The expected output is exactly the lines below, starting at the line with "let ext := path_ext ddlPath in" and ending at the line with "(** * Theorems", both included; no other line belongs in it.
■ ■ ■ ■ ■
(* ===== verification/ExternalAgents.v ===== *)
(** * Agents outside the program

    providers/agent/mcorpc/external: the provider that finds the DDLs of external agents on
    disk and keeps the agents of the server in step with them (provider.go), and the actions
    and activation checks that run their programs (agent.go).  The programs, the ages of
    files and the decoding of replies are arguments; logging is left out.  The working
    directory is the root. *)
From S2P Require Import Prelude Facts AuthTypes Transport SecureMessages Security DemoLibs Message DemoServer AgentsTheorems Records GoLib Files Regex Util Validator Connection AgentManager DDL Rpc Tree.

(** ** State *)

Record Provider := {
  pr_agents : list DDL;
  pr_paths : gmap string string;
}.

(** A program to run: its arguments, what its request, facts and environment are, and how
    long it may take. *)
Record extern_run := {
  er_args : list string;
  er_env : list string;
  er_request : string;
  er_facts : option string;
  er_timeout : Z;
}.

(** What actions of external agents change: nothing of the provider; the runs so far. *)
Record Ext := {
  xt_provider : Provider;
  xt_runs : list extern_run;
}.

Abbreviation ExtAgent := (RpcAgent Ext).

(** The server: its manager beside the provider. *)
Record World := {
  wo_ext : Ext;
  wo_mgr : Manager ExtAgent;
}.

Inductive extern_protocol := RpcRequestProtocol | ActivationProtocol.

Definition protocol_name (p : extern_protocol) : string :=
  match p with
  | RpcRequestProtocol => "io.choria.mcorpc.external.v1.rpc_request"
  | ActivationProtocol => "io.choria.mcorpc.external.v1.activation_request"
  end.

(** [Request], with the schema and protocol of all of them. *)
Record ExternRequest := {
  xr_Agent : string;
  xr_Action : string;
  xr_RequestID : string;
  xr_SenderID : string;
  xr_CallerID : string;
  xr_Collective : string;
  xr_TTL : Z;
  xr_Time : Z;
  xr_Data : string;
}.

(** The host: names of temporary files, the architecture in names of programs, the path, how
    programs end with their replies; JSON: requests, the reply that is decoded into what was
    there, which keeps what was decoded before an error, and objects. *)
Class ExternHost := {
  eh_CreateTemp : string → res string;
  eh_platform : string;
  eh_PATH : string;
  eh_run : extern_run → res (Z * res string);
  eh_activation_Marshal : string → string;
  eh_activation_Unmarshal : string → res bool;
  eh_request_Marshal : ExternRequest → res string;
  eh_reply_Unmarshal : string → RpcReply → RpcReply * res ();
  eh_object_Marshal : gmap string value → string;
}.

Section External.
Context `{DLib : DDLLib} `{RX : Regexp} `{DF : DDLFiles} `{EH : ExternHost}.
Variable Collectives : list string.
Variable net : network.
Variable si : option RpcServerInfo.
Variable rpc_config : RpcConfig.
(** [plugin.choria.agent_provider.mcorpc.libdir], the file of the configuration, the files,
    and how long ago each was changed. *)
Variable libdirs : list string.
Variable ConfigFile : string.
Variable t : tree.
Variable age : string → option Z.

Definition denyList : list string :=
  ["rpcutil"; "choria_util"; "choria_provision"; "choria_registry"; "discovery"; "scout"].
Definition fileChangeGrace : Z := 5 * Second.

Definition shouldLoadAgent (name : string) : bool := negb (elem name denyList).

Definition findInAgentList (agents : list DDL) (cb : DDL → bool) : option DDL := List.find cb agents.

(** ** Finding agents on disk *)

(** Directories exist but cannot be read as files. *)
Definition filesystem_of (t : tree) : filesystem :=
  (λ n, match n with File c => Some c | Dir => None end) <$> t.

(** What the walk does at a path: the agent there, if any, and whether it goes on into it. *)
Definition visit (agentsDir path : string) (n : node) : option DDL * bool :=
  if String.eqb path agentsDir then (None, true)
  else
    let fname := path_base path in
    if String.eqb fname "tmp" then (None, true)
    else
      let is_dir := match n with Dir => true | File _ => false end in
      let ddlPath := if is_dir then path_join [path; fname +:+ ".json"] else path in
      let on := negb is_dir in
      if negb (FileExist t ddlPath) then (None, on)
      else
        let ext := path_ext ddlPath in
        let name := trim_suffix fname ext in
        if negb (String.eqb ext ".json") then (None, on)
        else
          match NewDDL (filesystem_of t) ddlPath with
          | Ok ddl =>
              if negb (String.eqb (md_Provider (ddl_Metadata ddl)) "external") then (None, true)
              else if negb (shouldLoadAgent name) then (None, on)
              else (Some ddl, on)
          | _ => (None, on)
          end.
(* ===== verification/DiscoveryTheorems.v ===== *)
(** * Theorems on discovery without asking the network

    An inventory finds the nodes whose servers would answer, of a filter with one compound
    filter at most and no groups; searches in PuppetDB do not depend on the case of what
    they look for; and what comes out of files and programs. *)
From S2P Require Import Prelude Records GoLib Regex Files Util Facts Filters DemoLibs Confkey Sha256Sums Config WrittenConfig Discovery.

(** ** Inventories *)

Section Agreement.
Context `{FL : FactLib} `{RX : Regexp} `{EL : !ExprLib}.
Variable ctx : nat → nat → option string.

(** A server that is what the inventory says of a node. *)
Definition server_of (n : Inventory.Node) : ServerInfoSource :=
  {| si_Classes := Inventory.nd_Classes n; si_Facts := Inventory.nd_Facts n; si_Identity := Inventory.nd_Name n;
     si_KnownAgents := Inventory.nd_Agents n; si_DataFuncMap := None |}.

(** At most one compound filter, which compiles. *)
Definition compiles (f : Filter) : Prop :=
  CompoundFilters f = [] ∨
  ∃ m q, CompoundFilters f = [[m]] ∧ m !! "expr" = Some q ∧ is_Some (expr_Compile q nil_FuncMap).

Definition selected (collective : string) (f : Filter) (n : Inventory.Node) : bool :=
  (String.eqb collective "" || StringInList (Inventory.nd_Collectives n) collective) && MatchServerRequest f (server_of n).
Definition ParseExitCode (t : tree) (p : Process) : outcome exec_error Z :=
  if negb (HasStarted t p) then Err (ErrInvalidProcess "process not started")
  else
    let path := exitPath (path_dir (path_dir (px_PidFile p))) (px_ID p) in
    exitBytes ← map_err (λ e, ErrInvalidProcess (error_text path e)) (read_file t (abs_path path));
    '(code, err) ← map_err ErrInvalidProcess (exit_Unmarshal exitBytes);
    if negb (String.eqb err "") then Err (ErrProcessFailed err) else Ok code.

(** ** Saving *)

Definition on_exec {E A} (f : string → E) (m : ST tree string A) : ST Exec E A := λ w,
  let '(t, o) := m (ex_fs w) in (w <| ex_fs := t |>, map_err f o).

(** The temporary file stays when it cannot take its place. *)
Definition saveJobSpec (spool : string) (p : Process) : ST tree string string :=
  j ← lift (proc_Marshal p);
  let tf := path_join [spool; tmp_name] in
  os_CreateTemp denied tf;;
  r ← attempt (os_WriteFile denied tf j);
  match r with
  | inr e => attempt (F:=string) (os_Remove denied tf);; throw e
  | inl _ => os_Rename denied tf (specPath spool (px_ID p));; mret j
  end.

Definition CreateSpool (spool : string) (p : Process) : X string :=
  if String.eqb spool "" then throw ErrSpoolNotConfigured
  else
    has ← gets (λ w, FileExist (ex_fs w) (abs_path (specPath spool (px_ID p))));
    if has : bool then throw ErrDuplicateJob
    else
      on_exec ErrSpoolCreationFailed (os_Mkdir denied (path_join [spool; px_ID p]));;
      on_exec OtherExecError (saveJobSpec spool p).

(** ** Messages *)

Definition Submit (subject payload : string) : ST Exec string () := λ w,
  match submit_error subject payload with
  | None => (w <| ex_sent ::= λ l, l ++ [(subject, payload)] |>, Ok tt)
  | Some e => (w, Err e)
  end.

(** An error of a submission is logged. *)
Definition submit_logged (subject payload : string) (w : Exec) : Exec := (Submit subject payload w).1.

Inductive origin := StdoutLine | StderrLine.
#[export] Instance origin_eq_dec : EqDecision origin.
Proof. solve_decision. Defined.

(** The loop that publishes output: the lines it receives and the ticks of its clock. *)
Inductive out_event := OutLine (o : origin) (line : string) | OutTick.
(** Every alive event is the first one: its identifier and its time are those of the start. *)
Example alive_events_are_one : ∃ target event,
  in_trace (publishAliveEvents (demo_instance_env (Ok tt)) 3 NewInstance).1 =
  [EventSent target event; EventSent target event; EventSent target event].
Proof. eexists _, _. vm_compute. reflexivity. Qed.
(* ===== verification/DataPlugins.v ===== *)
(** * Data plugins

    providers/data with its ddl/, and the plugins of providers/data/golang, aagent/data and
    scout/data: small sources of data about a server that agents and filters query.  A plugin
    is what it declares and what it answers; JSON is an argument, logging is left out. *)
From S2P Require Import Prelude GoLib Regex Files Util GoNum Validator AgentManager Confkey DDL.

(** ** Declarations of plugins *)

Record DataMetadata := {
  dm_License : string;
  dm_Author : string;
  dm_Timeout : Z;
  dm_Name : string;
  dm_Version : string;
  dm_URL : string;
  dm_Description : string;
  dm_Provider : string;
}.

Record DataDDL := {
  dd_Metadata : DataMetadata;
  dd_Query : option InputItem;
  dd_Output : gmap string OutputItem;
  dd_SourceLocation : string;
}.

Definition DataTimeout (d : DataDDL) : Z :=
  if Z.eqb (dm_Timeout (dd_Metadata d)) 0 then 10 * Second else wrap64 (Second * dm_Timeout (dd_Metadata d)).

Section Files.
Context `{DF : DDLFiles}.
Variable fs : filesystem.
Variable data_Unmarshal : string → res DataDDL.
■ ■ ■ ■ ■
▸ Answer space
        let ext := path_ext ddlPath in
        let name := trim_suffix fname ext in
        if negb (String.eqb ext ".json") then (None, on)
        else
          match NewDDL (filesystem_of t) ddlPath with
          | Ok ddl =>
              if negb (String.eqb (md_Provider (ddl_Metadata ddl)) "external") then (None, true)
              else if negb (shouldLoadAgent name) then (None, on)
              else (Some ddl, on)
          | _ => (None, on)
          end.
(* ===== verification/DiscoveryTheorems.v ===== *)
(** * Theorems on discovery without asking the network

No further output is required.